November 20, 2012
Ignaz L. Lieben-Prize 2012 for Michael Sixt
Cell biologist Michael Sixt awarded with oldest prize of Austrian Academy of Science • Prize to IST Austria professor for extraordinary achievements in the study of immune cell morphodynamics
On November 20, Michael Sixt, Assistant Professor at the Institute of Science and Technology Austria (IST Austria), received the Ignaz L. Lieben-Prize 2012 of the Austrian Academy of Sciences (ÖAW) for his research into the morphodynamics of immune cells. Endowed in 1863, the Ignaz L. Lieben-Prize is the oldest award of the ÖAW, with previous recipients including Marietta Blau and Lise Meitner, as well as the Nobel Prize laureates Viktor Hess and Otto Loewi. The prize was suspended after 1938, and re-instated in 2004 thanks to the support of Isabel and Dr. Alfred Bader. It is awarded to scientists for extraordinary achievements in the fields of molecular biology, chemistry or physics who work in one of the countries of the former Habsburg empire.

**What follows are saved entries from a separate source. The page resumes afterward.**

(* ===== verification/Certificates.v ===== *)
(** * Serving certificates (src/internal/operator/certificates.go)

    The operator's certificate authority and the certificates it signs for
    the servers.  X.509, PEM and PKCS #8 are parameters ([X509Lib]) with the
    part of their documentation the operator relies on ([X509Laws]); the keys are
    opaque strings.  What a signature looks like is left to [CreateCertificate]. *)

From stdpp Require Import countable pretty.
From Stdlib Require Import String.
From S2P Require Import Prelude GoStrings Crypto Json Errors Config Trace OperatorClient.

(** [hash.Write(part); hash.Write([]byte{0})] over the parts. *)
Definition digestParts (parts : list string) : string :=
  hex_EncodeToString (Sum256 (concat_strings ((fun part => part +:+ String Ascii.zero "") <$> parts))).

(** ** X.509 *)

Inductive KeyUsage := KeyUsageCertSign | KeyUsageCRLSign | KeyUsageDigitalSignature | KeyUsageKeyEncipherment.
#[global] Instance KeyUsage_eq_dec : EqDecision KeyUsage.
Proof. solve_decision. Defined.

(** [x509.Certificate]; the public key is [None] when it is not ECDSA. *)
Record Certificate := {
  x_SerialNumber : Z;
  x_CommonName : string;
  x_DNSNames : list string;
  x_NotBefore : Z;
  x_NotAfter : Z;
  x_KeyUsage : list KeyUsage;
  x_ServerAuth : bool;
  x_BasicConstraintsValid : bool;
  x_IsCA : bool;
  x_PublicKey : option string
}.

Class X509Lib := {
  public_key : string -> string;
  pem_Decode : string -> option string;
  pem_Encode : string -> string -> string;
  ParseCertificate : string -> result go_error Certificate;
  ParsePKCS8PrivateKey : string -> result go_error (option string);
  MarshalPKCS8PrivateKey : string -> result go_error string;
  (** template, parent, public key, signing key *)
  CreateCertificate : Certificate -> Certificate -> string -> string -> result go_error string;
  (** the DER certificates of a PEM pair whose keys match *)
  X509KeyPair : string -> string -> result go_error (list string);
  (** the certificates of a PEM bundle *)
  CertsFromPEM : string -> list Certificate;
  (** leaf, DNS name, roots, intermediates, time; for server authentication *)
  Verify : Certificate -> string -> list Certificate -> list Certificate -> Z -> result go_error unit
}.

Definition rootCASecretName : string := "supek8smcp-serving-ca".
Definition SecretTypeTLS : string := "kubernetes.io/tls".
Definition day : Z := 24 * 60 * minute.

Record certificateAuthority := { ca_cert : Certificate; ca_key : string; ca_certPEM : string; ca_keyPEM : string }.
Record servingCertificateMaterial := { caBundle : string; revision : string }.

(** [secret.Data[key]]: nil is empty. *)
Definition data_of (s : Secret) (key : string) : string := default "" (obj_get (se_Data s) key).

Section certificates.
Context {G : GoLib} {Q : QuantityLib} {C : ControllerLib} {X : X509Lib}.

Definition requireControllerOwnership (server : KubernetesMCPServer) (m : ObjectMeta) : result go_error unit :=
  if bool_decide (om_ResourceVersion m = "") && bool_decide (om_UID m = "") then Ok ()
  else if IsControlledBy (om_OwnerReferences m) (UID server) then Ok ()
  else Err (OtherError ("resource " +:+ (om_Namespace m +:+ ("/" +:+ (om_Name m +:+
              " already exists and is not controlled by this KubernetesMCPServer"))))).

(** ** The certificate authority *)

(** With the serial number and the time it read. *)
Definition ca_template (serial now : Z) : Certificate := {|
  x_SerialNumber := serial; x_CommonName := "SupeK8sMCP Serving CA"; x_DNSNames := [];
  x_NotBefore := now - 5 * minute; x_NotAfter := now + 5 * 365 * day;
  x_KeyUsage := [KeyUsageCertSign; KeyUsageCRLSign; KeyUsageDigitalSignature]; x_ServerAuth := false;
  x_BasicConstraintsValid := true; x_IsCA := true; x_PublicKey := None
|}.

Definition newCA : OpK (result go_error certificateAuthority) :=
  (let! generated := ask OGenerateKey in
   match generated with
   | Err err => kret (Err (Wrapped "generate CA key" err))
   | Ok key =>
     let! now := ask ONow in
     let! serial := ask OSerial in
     let template := ca_template serial now in
     match CreateCertificate template template (public_key key) key with
     | Err err => kret (Err (Wrapped "create CA certificate" err))
     | Ok der =>
       match MarshalPKCS8PrivateKey key with
       | Err err => kret (Err (Wrapped "marshal CA key" err))
       | Ok keyDER =>
         kret (Ok {| ca_cert := template; ca_key := key; ca_certPEM := pem_Encode "CERTIFICATE" der;
                     ca_keyPEM := pem_Encode "PRIVATE KEY" keyDER |})
       end
     end
   end)%kube.

(** The checks of [parseCA] up to the one of the time. *)
Definition parse_pair (certPEM keyPEM : string) : result go_error (Certificate * string) :=
  match pem_Decode certPEM, pem_Decode keyPEM with
  | Some certBytes, Some keyBytes =>
    match ParseCertificate certBytes with
    | Err err => Err (Wrapped "parse CA certificate" err)
    | Ok cert =>
      match ParsePKCS8PrivateKey keyBytes with
      | Err err => Err (Wrapped "parse CA key" err)
      | Ok None => Err (OtherError "operator CA key is not ECDSA")
      | Ok (Some key) =>
        if negb (bool_decide (x_PublicKey cert = Some (public_key key))) then
          Err (OtherError "operator CA certificate and key do not match")
        else if negb (x_IsCA cert) || negb (bool_decide (KeyUsageCertSign ∈ x_KeyUsage cert)) then
          Err (OtherError "operator CA certificate is not valid for certificate signing")
        else Ok (cert, key)
      end
    end
  | _, _ => Err (OtherError "operator CA Secret contains invalid PEM")
  end.
Lemma gate_revision_allowed pre s :
  Ev () (OGet KService (Namespace server) (Name server)) (Ok s) ∈ pre ->
  service_rule r server pre (gate_revision s (policyRevision server)).
Proof.
  intros Hs. unfold gate_revision. cbn zeta. destruct (_ || _) eqn:E; [by left|]. right. left. exists s.
  reflect_bools. split_and!; [done..|]. by destruct (obj_get (ss_Selector _) _).
Qed.

Lemma reconcileServiceGate_keeps pre :
  keeps r server pre (reconcileServiceGate server (ServerLabels server) (policyRevision server)).
Proof.
  unfold reconcileServiceGate. op_step; [done|]. op_step.
  - apply reconcileService_keeps, gate_revision_allowed, in_history.
  - op_step; [apply reconcileService_keeps; by left|op_step].
Qed.

Lemma reconcileServiceAccount_keeps pre : keeps r server pre (reconcileServiceAccount server (ServerLabels server)).
Proof.
  unfold reconcileServiceAccount. apply keeps_bind; [apply create_or_update_keeps; [apply guarded_serviceAccount|done]|].
  intros [|] pre' _; op_step.
Qed.

(** The binding that is deleted or written has the name of this server's. *)
Definition named_binding (pre : list op_event) (b : ClusterRoleBinding) : Prop :=
  Forall honest pre -> om_Name (cb_Meta b) = clusterBindingName server.

Lemma named_binding_mono pre pre' b : pre ⊆ pre' -> named_binding pre b -> named_binding pre' b.
Proof. intros Hs Hb Hh. apply Hb. rewrite Forall_forall in *. auto. Qed.

Lemma rejectDelegatedAuthentication_keeps pre b cause :
  named_binding pre b -> keeps r server pre (rejectDelegatedAuthentication b cause).
Proof. intros Hb. unfold rejectDelegatedAuthentication. op_step; [exact Hb|op_step]. Qed.

Lemma reject_keeps pre b cause : named_binding pre b -> keeps r server pre (reject b cause).
Proof. intros Hb. unfold reject. apply keeps_bind; [by apply rejectDelegatedAuthentication_keeps|]. intros; op_step. Qed.

Lemma write_binding_keeps pre b :
  binding_rule server pre -> named_binding pre b -> keeps r server pre (write_binding server b).
Proof.
  intros Hr Hb. unfold write_binding. op_step; [done|]. op_step; [op_step|].
  apply reject_keeps. eapply named_binding_mono; [|done]. set_solver.
Qed.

Michael Sixt aims to understand the molecular and mechanical principles of cell motility at both the cellular and tissue level. Currently, he uses leukocyte migration as a model for studying how the cell’s internal skeleton produces force to deform the cell, and how this force is transmitted to the surrounding tissue to propel the cell forward. This research should not only provide information regarding cell motility in immune cells, but may aid in the understanding of migration by other cell types, including malignant cancer cells. Michael Sixt studied medicine at the Friedrich-Alexander University of Erlangen-Nürnberg, where he performed his pre-doctoral studies at the Institute of Experimental Medicine and finished his MD in 2002. Before he joined IST Austria in 2010 Sixt was Endowed Professor of the Peter Hans Hofschneider Foundation for Experimental Biomedicine at the Max Plank Institute of Biochemistry in Martinsried.